[Start of section]

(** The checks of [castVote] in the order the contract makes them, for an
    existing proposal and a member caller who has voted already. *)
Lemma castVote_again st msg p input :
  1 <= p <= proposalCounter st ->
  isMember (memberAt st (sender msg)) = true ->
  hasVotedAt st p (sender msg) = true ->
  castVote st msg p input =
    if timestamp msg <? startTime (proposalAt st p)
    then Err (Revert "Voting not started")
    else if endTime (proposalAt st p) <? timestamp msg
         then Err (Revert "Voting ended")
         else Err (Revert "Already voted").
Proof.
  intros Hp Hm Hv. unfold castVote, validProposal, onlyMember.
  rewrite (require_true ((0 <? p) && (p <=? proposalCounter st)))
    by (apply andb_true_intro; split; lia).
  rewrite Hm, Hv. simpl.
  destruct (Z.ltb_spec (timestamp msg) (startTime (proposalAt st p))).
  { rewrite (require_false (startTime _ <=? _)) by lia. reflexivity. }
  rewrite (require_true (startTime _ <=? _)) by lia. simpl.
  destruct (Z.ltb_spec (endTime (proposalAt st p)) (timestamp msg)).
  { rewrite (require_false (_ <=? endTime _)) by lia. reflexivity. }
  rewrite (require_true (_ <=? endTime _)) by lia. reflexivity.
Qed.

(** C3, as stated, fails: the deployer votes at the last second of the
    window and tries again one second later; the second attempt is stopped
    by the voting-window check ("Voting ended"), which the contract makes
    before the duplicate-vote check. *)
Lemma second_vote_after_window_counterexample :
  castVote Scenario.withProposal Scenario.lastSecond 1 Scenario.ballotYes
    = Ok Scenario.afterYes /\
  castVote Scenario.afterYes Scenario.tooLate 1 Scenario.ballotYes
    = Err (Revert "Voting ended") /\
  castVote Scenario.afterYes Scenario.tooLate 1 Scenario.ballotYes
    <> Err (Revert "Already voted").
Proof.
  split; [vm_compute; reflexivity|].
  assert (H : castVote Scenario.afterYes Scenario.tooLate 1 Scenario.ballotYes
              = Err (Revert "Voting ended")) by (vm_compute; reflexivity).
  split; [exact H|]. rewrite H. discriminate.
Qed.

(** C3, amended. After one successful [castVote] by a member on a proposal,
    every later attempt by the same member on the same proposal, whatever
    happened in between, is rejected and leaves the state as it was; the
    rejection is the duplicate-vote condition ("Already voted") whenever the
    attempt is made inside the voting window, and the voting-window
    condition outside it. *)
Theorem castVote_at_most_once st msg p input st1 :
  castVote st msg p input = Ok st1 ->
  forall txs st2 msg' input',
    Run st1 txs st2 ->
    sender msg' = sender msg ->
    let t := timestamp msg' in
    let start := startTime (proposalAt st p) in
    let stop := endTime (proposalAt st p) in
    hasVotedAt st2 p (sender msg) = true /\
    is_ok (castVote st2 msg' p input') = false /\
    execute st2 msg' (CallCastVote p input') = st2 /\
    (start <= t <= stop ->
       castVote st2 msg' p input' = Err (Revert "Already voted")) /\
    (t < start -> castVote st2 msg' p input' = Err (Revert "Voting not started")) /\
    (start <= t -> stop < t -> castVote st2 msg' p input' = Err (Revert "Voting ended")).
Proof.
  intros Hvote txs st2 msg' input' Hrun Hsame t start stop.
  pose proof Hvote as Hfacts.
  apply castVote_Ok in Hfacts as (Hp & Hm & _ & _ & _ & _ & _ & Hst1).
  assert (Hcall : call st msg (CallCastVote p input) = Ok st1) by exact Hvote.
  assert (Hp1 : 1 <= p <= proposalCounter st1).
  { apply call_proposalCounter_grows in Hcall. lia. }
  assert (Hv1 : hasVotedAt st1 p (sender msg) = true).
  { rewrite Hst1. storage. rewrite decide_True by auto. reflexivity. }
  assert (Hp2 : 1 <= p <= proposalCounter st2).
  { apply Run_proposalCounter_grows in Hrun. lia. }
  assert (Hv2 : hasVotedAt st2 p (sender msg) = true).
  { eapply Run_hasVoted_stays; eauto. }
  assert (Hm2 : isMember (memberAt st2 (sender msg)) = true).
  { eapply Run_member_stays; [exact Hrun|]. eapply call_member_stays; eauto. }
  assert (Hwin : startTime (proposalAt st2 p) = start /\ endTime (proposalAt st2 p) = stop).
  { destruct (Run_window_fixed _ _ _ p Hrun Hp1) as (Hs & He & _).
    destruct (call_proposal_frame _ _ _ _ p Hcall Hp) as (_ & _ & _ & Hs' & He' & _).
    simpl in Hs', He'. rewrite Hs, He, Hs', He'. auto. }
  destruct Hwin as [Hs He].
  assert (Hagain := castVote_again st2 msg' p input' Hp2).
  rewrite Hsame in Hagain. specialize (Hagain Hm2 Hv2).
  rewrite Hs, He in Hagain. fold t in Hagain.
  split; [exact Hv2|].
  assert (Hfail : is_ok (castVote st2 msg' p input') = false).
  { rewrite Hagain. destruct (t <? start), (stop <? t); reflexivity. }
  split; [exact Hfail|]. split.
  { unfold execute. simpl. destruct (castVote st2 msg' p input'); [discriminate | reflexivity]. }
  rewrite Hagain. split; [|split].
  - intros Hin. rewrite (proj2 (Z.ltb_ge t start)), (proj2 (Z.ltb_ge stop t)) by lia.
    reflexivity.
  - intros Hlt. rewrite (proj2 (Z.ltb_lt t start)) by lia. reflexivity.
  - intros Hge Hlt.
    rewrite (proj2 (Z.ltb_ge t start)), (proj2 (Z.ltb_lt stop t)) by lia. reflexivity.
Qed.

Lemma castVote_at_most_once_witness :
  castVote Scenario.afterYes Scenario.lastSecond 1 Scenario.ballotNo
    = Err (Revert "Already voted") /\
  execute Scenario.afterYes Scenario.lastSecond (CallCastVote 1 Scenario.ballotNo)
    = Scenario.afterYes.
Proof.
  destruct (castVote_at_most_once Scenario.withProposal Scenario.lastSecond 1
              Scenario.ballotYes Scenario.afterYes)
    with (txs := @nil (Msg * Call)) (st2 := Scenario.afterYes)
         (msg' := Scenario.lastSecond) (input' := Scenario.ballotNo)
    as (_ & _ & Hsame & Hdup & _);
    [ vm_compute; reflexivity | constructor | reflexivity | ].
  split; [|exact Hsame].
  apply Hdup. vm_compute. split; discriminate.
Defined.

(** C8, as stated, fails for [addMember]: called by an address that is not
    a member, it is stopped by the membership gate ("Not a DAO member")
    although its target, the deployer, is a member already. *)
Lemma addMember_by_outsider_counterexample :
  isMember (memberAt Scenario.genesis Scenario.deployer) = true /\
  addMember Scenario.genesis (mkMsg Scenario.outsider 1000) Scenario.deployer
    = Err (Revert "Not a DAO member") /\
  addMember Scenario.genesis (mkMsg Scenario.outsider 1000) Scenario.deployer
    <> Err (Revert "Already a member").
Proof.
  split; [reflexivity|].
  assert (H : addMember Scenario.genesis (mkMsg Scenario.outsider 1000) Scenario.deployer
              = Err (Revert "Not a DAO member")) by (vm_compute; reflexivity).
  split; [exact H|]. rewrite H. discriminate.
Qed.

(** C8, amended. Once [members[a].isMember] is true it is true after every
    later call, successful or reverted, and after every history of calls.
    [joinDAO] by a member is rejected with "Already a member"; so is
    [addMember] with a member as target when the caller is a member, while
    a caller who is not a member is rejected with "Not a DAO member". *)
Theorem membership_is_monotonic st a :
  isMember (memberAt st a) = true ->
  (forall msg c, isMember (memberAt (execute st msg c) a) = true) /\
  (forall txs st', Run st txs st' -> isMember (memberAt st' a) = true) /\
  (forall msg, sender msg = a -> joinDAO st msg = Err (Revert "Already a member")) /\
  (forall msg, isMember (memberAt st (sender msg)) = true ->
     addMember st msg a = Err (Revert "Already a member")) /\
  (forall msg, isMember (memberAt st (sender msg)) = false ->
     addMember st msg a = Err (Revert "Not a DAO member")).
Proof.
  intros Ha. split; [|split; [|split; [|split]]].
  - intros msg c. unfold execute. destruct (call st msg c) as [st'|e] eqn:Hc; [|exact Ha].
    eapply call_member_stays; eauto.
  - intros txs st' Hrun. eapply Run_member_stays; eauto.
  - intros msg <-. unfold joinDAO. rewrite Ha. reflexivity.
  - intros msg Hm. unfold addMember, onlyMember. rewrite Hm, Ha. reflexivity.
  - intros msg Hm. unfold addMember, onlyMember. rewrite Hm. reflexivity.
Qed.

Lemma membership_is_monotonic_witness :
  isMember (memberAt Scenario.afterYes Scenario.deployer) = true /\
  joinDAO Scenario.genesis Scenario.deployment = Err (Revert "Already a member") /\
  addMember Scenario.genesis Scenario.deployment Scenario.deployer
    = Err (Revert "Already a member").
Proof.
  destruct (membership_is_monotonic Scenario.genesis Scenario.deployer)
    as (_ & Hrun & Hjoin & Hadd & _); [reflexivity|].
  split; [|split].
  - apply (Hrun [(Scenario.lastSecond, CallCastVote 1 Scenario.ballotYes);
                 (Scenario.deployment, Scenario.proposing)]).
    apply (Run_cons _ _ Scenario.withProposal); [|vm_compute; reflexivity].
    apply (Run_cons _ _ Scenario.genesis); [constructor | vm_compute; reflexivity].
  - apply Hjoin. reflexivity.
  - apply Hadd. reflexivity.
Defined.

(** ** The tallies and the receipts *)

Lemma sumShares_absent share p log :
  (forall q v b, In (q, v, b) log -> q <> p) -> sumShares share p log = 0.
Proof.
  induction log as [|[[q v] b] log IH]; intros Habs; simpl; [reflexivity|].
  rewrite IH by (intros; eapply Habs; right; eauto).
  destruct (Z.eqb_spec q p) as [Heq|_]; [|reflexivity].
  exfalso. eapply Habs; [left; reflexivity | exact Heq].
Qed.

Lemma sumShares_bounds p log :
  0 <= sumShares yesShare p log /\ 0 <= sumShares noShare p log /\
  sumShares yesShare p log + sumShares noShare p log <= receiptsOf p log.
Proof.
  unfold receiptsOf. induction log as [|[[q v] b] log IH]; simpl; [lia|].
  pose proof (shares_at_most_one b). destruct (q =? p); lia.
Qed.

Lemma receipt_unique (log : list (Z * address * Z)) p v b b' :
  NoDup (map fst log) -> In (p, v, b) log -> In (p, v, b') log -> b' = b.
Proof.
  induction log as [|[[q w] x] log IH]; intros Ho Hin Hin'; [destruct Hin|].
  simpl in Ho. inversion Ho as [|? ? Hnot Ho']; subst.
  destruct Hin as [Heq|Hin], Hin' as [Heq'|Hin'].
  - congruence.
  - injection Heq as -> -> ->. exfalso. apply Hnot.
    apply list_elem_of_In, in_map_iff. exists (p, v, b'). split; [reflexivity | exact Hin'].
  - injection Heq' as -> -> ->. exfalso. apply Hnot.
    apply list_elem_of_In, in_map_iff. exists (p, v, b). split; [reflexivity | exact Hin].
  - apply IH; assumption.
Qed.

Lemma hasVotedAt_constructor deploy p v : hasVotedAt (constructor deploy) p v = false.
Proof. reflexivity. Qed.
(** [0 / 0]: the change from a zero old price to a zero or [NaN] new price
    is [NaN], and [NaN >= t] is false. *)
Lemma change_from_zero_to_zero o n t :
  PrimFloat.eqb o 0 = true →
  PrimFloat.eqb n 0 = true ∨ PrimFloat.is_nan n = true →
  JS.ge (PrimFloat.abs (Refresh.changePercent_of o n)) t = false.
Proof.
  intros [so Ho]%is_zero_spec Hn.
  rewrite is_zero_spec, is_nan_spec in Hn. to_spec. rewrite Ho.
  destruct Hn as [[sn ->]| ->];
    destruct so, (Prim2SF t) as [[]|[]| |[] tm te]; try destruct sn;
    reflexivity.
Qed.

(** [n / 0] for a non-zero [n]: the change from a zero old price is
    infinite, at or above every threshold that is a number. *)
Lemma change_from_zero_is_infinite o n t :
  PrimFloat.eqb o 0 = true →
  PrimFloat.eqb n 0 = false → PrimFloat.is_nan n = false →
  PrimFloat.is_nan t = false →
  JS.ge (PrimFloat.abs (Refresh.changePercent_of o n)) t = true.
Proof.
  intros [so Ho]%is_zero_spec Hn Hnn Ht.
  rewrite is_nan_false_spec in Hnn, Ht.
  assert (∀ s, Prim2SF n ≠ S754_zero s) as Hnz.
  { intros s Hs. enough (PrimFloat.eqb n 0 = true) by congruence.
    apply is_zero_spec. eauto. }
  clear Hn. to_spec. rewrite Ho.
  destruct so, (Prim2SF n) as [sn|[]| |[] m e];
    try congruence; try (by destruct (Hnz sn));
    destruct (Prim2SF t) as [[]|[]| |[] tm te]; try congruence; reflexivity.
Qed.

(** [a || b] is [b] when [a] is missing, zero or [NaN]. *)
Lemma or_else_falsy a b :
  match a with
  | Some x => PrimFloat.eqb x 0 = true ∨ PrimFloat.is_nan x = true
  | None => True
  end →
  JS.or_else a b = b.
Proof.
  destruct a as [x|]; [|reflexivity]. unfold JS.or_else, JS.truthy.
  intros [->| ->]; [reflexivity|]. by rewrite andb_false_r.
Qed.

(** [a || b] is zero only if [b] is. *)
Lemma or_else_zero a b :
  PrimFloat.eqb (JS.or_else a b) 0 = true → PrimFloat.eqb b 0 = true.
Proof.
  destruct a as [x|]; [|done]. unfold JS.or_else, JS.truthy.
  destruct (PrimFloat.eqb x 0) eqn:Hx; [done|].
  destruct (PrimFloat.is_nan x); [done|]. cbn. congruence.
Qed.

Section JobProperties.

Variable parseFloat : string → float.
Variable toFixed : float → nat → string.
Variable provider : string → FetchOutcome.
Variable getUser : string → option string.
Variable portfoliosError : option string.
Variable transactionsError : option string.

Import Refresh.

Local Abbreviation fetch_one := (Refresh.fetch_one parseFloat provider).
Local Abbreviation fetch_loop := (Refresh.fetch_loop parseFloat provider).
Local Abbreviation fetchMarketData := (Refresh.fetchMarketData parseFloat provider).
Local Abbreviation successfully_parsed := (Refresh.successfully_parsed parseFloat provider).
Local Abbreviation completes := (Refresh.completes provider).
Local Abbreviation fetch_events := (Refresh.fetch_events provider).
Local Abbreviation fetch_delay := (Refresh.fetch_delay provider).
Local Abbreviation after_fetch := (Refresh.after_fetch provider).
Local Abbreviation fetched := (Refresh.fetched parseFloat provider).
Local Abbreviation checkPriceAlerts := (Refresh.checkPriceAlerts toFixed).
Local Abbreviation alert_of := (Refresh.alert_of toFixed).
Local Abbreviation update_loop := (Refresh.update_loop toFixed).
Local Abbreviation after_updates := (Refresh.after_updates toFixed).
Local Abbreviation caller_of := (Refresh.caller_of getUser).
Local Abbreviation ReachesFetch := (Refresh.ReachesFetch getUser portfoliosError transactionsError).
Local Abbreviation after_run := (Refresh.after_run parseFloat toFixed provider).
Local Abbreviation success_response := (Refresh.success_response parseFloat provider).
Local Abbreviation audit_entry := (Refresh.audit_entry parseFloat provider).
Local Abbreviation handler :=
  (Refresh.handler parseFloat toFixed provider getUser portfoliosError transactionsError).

[End of section]

• Work to complete: Show the lines from the data above that contain the string "rejected".

• Result for this exercise:
    happened in between, is rejected and leaves the state as it was; the
    [joinDAO] by a member is rejected with "Already a member"; so is
    a caller who is not a member is rejected with "Not a DAO member". *)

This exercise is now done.